The 2015 growing season was characterized by a rather mild though rainy winter providing an ample supply of ground water to support the vines throughout an unusually hot summer (it was sweltering). With all grape varieties having reached a precocious maturity, harvest began a good 10 to 15 days ahead of schedule. The recolte (harvest) was 8% less than in 2014, which had been a bumper crop, with grapes and vines in excellent condition, foretelling a bright 2015 millésime.

The linen topped tables, shaded by parasols, which lined the perimeter of the garden, heaved with sparkling bottles of red, white, and rosé proffered by each winemaker for guided tastings. At the center of this profusion, one discovered a large table dedicated solely to rosé wine – one bottle from each house – for libre supping. The innovative twist introduced at this year’s Salon was that each numbered bottle, chilling in its individual wine bucket, sported a jacket bearing a large pink (what else?) question mark. This blind tasting was a departure from previous years and was designed to encourage unbiased discovery of some of the lesser-known cellars in the region, including some impressive up-and-coming cooperatives.

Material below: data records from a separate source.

(* ===== verification/DiskSpec.v ===== *)
(** * The disk driver: every request is served once, in order

    What the driver relies on is stated as the laws [DiskLaws] of the disk: the
    operation it works on, those it has finished, and the interrupts it has
    raised.  [dreach] are the states reached by any interleaving of callers,
    the disk, its interrupts and other code that uses semaphores; [disk_inv]
    holds in all of them. *)

From stdpp Require Import gmap.
From S2P Require Import Prelude Sched SchedSpec Semaphore Disk.
Local Open Scope Z_scope.

(** A command, a sector and an address. *)
Definition job : Type := Z * Z * Z.

Class DiskLaws (H : Type) `{DiskPort H} := {
  working : H → option job;
  finished : H → list job;
  (** the interrupt that a command acknowledges has been raised *)
  raised : H → Z → bool;
  at_sector : H → Z;
  at_addr : H → Z;
  (** the disk has the sector and can reach the address *)
  accepts : Z → Z → Prop;
  disk_status_law p :
    wp dk_status (λ st p', p' = p ∧
      ((DISK_STATUS_RBUSY st =? 0) && (DISK_STATUS_WBUSY st =? 0) = bool_decide (working p = None)) ∧
      ((DISK_STATUS_RIRQ st =? 0) && (DISK_STATUS_WIRQ st =? 0) =
        negb (raised p DISK_COMMAND_RIRQ || raised p DISK_COMMAND_WIRQ))) p;
  disk_sector_law p v :
    wp (dk_tsector v) (λ _ p', at_sector p' = v ∧ at_addr p' = at_addr p ∧
      working p' = working p ∧ finished p' = finished p ∧ ∀ c, raised p' c = raised p c) p;
  disk_addr_law p v :
    wp (dk_dmaaddr v) (λ _ p', at_sector p' = at_sector p ∧ at_addr p' = v ∧
      working p' = working p ∧ finished p' = finished p ∧ ∀ c, raised p' c = raised p c) p;
  disk_start_law p c :
    c = DISK_COMMAND_READ ∨ c = DISK_COMMAND_WRITE → working p = None → accepts (at_sector p) (at_addr p) →
    wp (dk_command c) (λ _ p', working p' = Some (c, at_sector p, at_addr p) ∧ finished p' = finished p ∧
      (∀ c, raised p' c = raised p c) ∧ wp dk_status (λ st _, DISK_STATUS_ERRORS st = 0) p') p;
  disk_ack_law p c :
    c = DISK_COMMAND_RIRQ ∨ c = DISK_COMMAND_WIRQ →
    wp (dk_command c) (λ _ p', working p' = working p ∧ finished p' = finished p ∧
      raised p' c = false ∧ ∀ c', c' ≠ c → raised p' c' = raised p c') p;
}.

Definition req0 : gbd_request := mk_req 0 0 None 0 0 0.

(** A list of requests linked through [next]. *)
Fixpoint linked (m : gmap Z gbd_request) (a : Z) (l : list Z) : Prop :=
  match l with
  | [] => a = 0
  | x :: l' => a = x ∧ x ≠ 0 ∧ ∃ r, m !! x = Some r ∧ linked m (r_next r) l'
  end.

(** A request without its link. *)
Definition core (m : gmap Z gbd_request) (a : Z) : option gbd_request := set_rnext 0 <$> m !! a.

Definition job_of (r : gbd_request) : job :=
  (if r_operation r =? GBD_OPERATION_READ then DISK_COMMAND_READ else DISK_COMMAND_WRITE, r_block r, r_buf r).
Definition jobs (m : gmap Z gbd_request) (l : list Z) : list job := map (λ a, job_of (default req0 (core m a))) l.

Lemma core_Some m a r : m !! a = Some r → core m a = Some (set_rnext 0 r).
Proof. intros E. unfold core. by rewrite E. Qed.

Lemma core_inv m a r : core m a = Some r → ∃ n, m !! a = Some (set_rnext n r) ∧ r_next r = 0.
Proof.
  unfold core. destruct (m !! a) as [q|] eqn:E; [| done]. intros [= <-]. exists (r_next q). split; [by destruct q | done].
Qed.

Lemma core_next m a n r : m !! a = Some r → ∀ b, core (<[a := set_rnext n r]> m) b = core m b.
Proof.
  intros E b. unfold core. destruct (decide (b = a)) as [->|]; [| by rewrite lookup_insert_ne].
  rewrite lookup_insert_eq, E. done.
Qed.

Lemma jobs_ext m m' l : (∀ a, core m' a = core m a) → jobs m' l = jobs m l.
Proof. intros E. unfold jobs. apply map_ext. intros a. by rewrite E. Qed.

Lemma jobs_insert m a r l : a ∉ l → jobs (<[a := r]> m) l = jobs m l.
Proof.
  intros Hn. unfold jobs. apply map_ext_in. intros b Hb%list_elem_of_In. unfold core. rewrite lookup_insert_ne; [done | set_solver].
Qed.

Lemma linked_insert m a l x r : x ∉ l → linked m a l → linked (<[x := r]> m) a l.
Proof.
  revert a. induction l as [|y l IH]; intros a Hx; [done |]. cbn. intros (-> & Hy & q & Hq & Hl).
  split; [done |]. split; [done |]. exists q. rewrite lookup_insert_ne by set_solver. split; [done |]. apply IH; set_solver.
Qed.

Lemma linked_core m a l x : linked m a l → x ∈ l → is_Some (core m x) ∧ x ≠ 0.
Proof.
  revert a. induction l as [|y l IH]; intros a; [set_solver |]. cbn. intros (-> & Hy & q & Hq & Hl) [->|Hx]%elem_of_cons.
  - split; [| done]. rewrite (core_Some _ _ _ Hq). by eexists.
  - by eapply IH.
Qed.

(** Hanging a request on the last one. *)
Lemma linked_snoc m a l z x rz rx :
  linked m a (l ++ [z]) → NoDup (l ++ [z]) → m !! z = Some rz → r_next rz = 0 →
  x ∉ l ++ [z] → x ≠ 0 → m !! x = Some rx → r_next rx = 0 →
  linked (<[z := set_rnext x rz]> m) a ((l ++ [z]) ++ [x]).
Proof.
  intros Hl Hnd Hz Hn Hx Hx0 Hmx Hnx. revert a Hl Hnd Hx. induction l as [|y l IH]; intros a Hl Hnd Hx; cbn in *.
  - destruct Hl as (-> & Hz0 & _). split; [done |]. split; [done |]. exists (set_rnext x rz).
    rewrite lookup_insert_eq. split; [done |]. cbn. split; [done |]. split; [done |]. exists rx.
    rewrite lookup_insert_ne by set_solver. done.
  - destruct Hl as (-> & Hy & q & Hq & Hl). apply NoDup_cons in Hnd as [Hny Hnd]. split; [done |]. split; [done |].
    exists q. rewrite lookup_insert_ne by set_solver. split; [done |]. apply IH; [done | done | set_solver].
Qed.

Lemma linked_last m a l : linked m a l → l ≠ [] → ∃ l' z r, l = l' ++ [z] ∧ m !! z = Some r ∧ r_next r = 0.
Proof.
  revert a. induction l as [|y l IH]; intros a; [done |]. cbn. intros (-> & Hy & q & Hq & Hl) _.
  destruct l as [|y' l]; [exists [], y, q; done |].
  destruct (IH _ Hl) as (l' & z & r & E & Hz & Hr); [done |]. exists (y :: l'), z, r. by rewrite E.
Qed.

Lemma linked_size m a l : linked m a l → NoDup l → (length l ≤ size m)%nat.
Proof.
  intros Hl Hnd. rewrite <- (size_dom m). rewrite <- (size_list_to_set (C := gset Z)) by done.
  apply subseteq_size. intros x Hx%elem_of_list_to_set. destruct (linked_core _ _ _ _ Hl Hx) as [[r Hr] _].
  apply elem_of_dom. apply core_inv in Hr as (n & -> & _). by eexists.
Qed.

Section disk.
Context {H : Type} `{DiskLaws H} {Q : Type} `{SleepQueue Q}.
Context (table_addr : Z).
Implicit Types (s : @dstate H Q).

(** ** The operations *)

Lemma get_req_wp s a r (P : gbd_request → dstate → Prop) : requests s !! a = Some r → P r s → wp (get_req a) P s.
Proof. intros E HP. unfold wp, get_req. by rewrite E. Qed.

Lemma set_req_wp s a r f (P : unit → dstate → Prop) :
  requests s !! a = Some r → P tt (set_requests (<[a := f r]> (requests s)) s) → wp (set_req a f) P s.
Proof. intros E HP. unfold wp, set_req. by rewrite E. Qed.

Lemma dstatus_wp s (P : Z → dstate → Prop) :
  (∀ st, ((DISK_STATUS_RBUSY st =? 0) && (DISK_STATUS_WBUSY st =? 0) = bool_decide (working (d_port s) = None)) →
    ((DISK_STATUS_RIRQ st =? 0) && (DISK_STATUS_WIRQ st =? 0) =
      negb (raised (d_port s) DISK_COMMAND_RIRQ || raised (d_port s) DISK_COMMAND_WIRQ)) → P st s) →
  wp (on_dport dk_status) P s.
Proof.
  intros HP. apply wp_zoom. eapply wp_mono; [apply disk_status_law |]. intros st p (-> & ? & ?).
  destruct s. by apply HP.
Qed.

Lemma last_request_wp fuel s a l l' z r :
  linked (requests s) a l → l = l' ++ [z] → requests s !! z = Some r → r_next r = 0 → NoDup l → (length l ≤ fuel)%nat →
  wp (last_request fuel a) (λ x s', x = z ∧ s' = s) s.
Proof.
  revert a l l'. induction fuel as [|fuel IH]; intros a l l' Hl -> Hz Hr Hnd Hf.
  { rewrite length_app in Hf. cbn in Hf. lia. }
  cbn [last_request]. wp_step. destruct l' as [|y l']; cbn in Hl.
  - destruct Hl as (-> & _ & q & Hq & _). eapply get_req_wp; [exact Hq |].
    assert (q = r) as -> by congruence. rewrite Hr. cbn [Z.eqb]. by wp_step.
  - destruct Hl as (-> & Hy & q & Hq & Hl). eapply get_req_wp; [exact Hq |].
    apply NoDup_cons in Hnd as [Hny Hnd].
    assert (Hnz : r_next q ≠ 0).
    { destruct l' as [|y' l']; cbn in Hl; destruct Hl as (-> & ? & _); done. }
    rewrite (proj2 (Z.eqb_neq _ _) Hnz). eapply IH; [exact Hl | done | done | done | done |]. cbn in Hf. lia.
Qed.

(** The scheduler hangs the request on the queue and changes nothing else. *)
Lemma disksched_wp s qs x rx (P : unit → dstate → Prop) :
  linked (requests s) (request_queue s) qs → NoDup qs → x ∉ qs → x ≠ 0 →
  requests s !! x = Some rx → r_next rx = 0 →
  (∀ m q, linked m q (qs ++ [x]) → (∀ a, core m a = core (requests s) a) →
    P tt (mk_dstate m q (request_served s) (d_port s) (d_sems s))) →
  wp (disksched_schedule x) P s.
Proof.
  intros Hl Hnd Hx Hx0 Hrx Hn HP. unfold disksched_schedule. wp_steps.
  destruct (decide (qs = [])) as [->|Hne].
  - cbn in Hl. rewrite Hl. cbn [Z.eqb negb]. wp_step. apply HP; [| done]. cbn. split; [done |]. split; [done |]. by exists rx.
  - destruct (linked_last _ _ _ Hl Hne) as (l & z & r & -> & Hz & Hr).
    assert (Hq : request_queue s ≠ 0).
    { destruct l; cbn in Hl; destruct Hl as (-> & ? & _); done. }
    rewrite (proj2 (Z.eqb_neq _ _) Hq). cbn [negb]. wp_steps.
    eapply wp_mono; [eapply last_request_wp; [exact Hl | done | exact Hz | done | done | by eapply linked_size] |].
    intros ? ? [-> ->]. eapply set_req_wp; [exact Hz |]. apply HP; [by eapply linked_snoc | by apply core_next].
Qed.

For me at least, the organizer’s intentions were fulfilled, as I was surprised to find that some of my favorite wines in this blind tasting came from unexpected vineyards. While there was not a rosé on the table that I’d refuse to drink, I did find some a bit bland, flabby, or too tart for my taste. The wines I preferred were fresh and zesty yet balanced with a soft round fruitiness such as Domaine de La Pességuière, Domaine Saint Mitre, Château de Fontlade, Domaine de Ramatuelle, Bastide de Blacailloux, Domaine Saint Andrieu, and, from the cooperative in St. Maximin, Cellier de la Sainte-Baume.

The Coteaux Varois en Provence AOP white wines, which only account for 2.5% of total volume, can include Clairette, White Grenache, Semillon, Ugni Blanc, and/or Vermentino (Rolle). A good part of their personality is imparted by the Rolle grape, which at minimum must comprise 30% of the blend, giving the wines a citrus peel freshness and green apple and peachy fruitiness, followed by a touch of salt and bitter almond finish. Given that the whites are the smallest horse in the AOP’s stable, I was pleased to find several of the wines that I tasted to be particularly delicious, such as those of Domaine du Loou, Domaine Saint-Julien, Château la Calisse, Château Margüi, and Domaine Saint Mitre. Rumor has it that next year’s event will include a blind tasting of white wines.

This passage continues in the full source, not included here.